Boxed beef prices are higher: choice up $0.94 ($278.43) and select up $1.03 ($258.04) with a movement of 68 loads (47.90 loads of choice, 6.51 loads of select, 3.20 loads of trim and 10.09 loads of ground beef).

FEEDER CATTLE:

Friday's weakness comes from a double-headed problem for the feeder cattle contracts as corn prices continue to print slightly higher and the cash cattle market is trading lower than last week's weighted averages. January feeders are down $1.17 at $180.95, March feeders are down $2.05 at $182.22 and April feeders are down $1.77 at $186.62. The onset of downward pressures has sent the spot March contract below both it's 40-day and 100-day moving averages. Feeders were banking on the fact that the cash cattle market was going to hold the line and trade cattle higher, so when prices began to be reported at $1.00 to $2.00 lower, the market began to scale down aggressively.

LEAN HOGS:

Interestingly enough, the lean hog complex may have finally found some support. The nearby contracts are all trading higher, while the deferred contracts continue with their mildly lower trend, but the success of the nearby contracts seems to be one of technical support. February lean hogs are up $0.12 at $78.87, April lean hogs are up $0.35 at $87.52 and June lean hogs are up $0.20 at $104.07. It's too early to tell whether or not the midday's higher regard to pork cutouts will trickle down into Friday afternoon's prices, but if pork cutout values do indeed close higher -- that's at least something the market can cling to when there's little support to be had.

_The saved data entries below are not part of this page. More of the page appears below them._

Lemma region_out q va : q ∈ region_rqs memstart map_flags lm1 -> in_rq q va -> exists a, va = la a /\ mapped_memory a.
Proof.
  intros (r & -> & Hr & Hn)%region_rqs_in Hva. exists (va + lin_delta memstart). split; [unfold lin; lia|].
  unfold in_rq in Hva. simpl in Hva. unfold lin in Hva. pose proof (marked_at r (va + lin_delta memstart) Hr ltac:(lia)) as E.
  assert (Hk : ~ (ks <= va + lin_delta memstart < ke)) by (destruct (marked_sep r Hr Hn); lia). split; [|done].
  rewrite (mk_flags lm1 K) in E. unfold memblock_is_nomap in Hn. apply negb_false_iff, Z.eqb_eq in Hn.
  destruct (Z.leb_spec ks (va + lin_delta memstart)), (Z.ltb_spec (va + lin_delta memstart) ke); simpl in E; eauto. lia.
Qed.
End marked.

(** The requests of [map_mem], all pending at the start. *)
Lemma all_pending lm1 : marked lm1 ->
  pending root (boot_tables lm1 n) (mb1, m) (region_rqs memstart map_flags lm1 ++ [kernel_rq memstart ks ke]).
Proof.
  intros K. assert (He : forall A0 E0 prot flags a, flags_at lm a <> None \/ ks <= a < ke ->
    fillable root A0 E0 (lin_delta memstart) prot flags (Some (boot_tables lm1 n)) (mb1, m) (la a)).
  { intros A0 E0 prot flags a Ha. left. exists 0%nat. split; [by apply (bo_empty B)|]. split; [lia|done]. }
  apply Forall_app. split.
  - rewrite Forall_forall. intros q Hq va Hva. destruct (region_out lm1 K q va Hq Hva) as (a & -> & (f & Hf & _) & _).
    apply region_rqs_in in Hq as (r & -> & _). apply He. left. by rewrite Hf.
  - constructor; [|done]. intros va Hva. unfold rq_fillable. replace va with (la (va + lin_delta memstart)) by (unfold lin; lia).
    apply He. right. unfold in_rq in Hva. simpl in Hva. unfold lin in Hva. lia.
Qed.
Lemma exchange_lookup els i j k : (i < length els)%nat -> (j < length els)%nat ->
  exchange els i j !! k = if decide (k = j) then els !! i else if decide (k = i) then els !! j else els !! k.
Proof.
  intros [a Ha]%lookup_lt_is_Some_2 [b Hb]%lookup_lt_is_Some_2. rewrite (exchange_eq els i j a b Ha Hb).
  pose proof (lookup_lt_Some _ _ _ Ha). pose proof (lookup_lt_Some _ _ _ Hb).
  destruct (decide (k = j)) as [->|Hj]; [by rewrite list_lookup_insert_eq by (rewrite length_insert; lia)|].
  rewrite list_lookup_insert_ne by done. destruct (decide (k = i)) as [->|Hi]; [by rewrite list_lookup_insert_eq|].
  by rewrite list_lookup_insert_ne.
Qed.

(** What the code expects of a swap function. *)
Definition swaps (f : swap_fun) : Prop := forall els i j, elements els -> i <> j -> (i < length els)%nat -> (j < length els)%nat ->
  f (concat els) (at_ i) (at_ j) (Z.of_nat sz) = Ret (concat (exchange els i j)).

Lemma word_swap_ok : swaps (word_swap (Z.of_nat sz)).
Proof.
  intros els i j H Hij [a Ha]%lookup_lt_is_Some_2 [b Hb]%lookup_lt_is_Some_2. unfold word_swap.
  rewrite (load_at els i a H Ha), bind_ret, (load_at els j b H Hb), bind_ret. pose proof (elements_lookup els j b H Hb) as Lb.
  rewrite (store_at els i a b H Ha Lb), bind_ret. rewrite (exchange_eq els i j a b Ha Hb).
  apply (store_at _ j b a); [by apply elements_insert|by rewrite list_lookup_insert_ne|by apply (elements_lookup els i)].
Qed.

(** The first [k] bytes exchanged. *)
Definition swapped (els : list bytes) (i j : nat) (a b : bytes) (k : nat) : list bytes :=
  <[j := take k a ++ drop k b]> (<[i := take k b ++ drop k a]> els).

The projected lean hog index for Jan. 12 is down $0.66 at $74.83, and the actual index for Jan. 11 is down $0.47 at $75.49. Hog prices are lower on the Daily Direct Morning Hog Report, down $0.03 with a weighted average of $72.35, ranging from $71.00 to $74.00 on 3,245 head and a five-day rolling average of $72.56. Pork cutouts total 216.53 loads with 188.69 loads of pork cuts and 27.83 loads of trim. Pork cutout values: up $4.40, $83.73.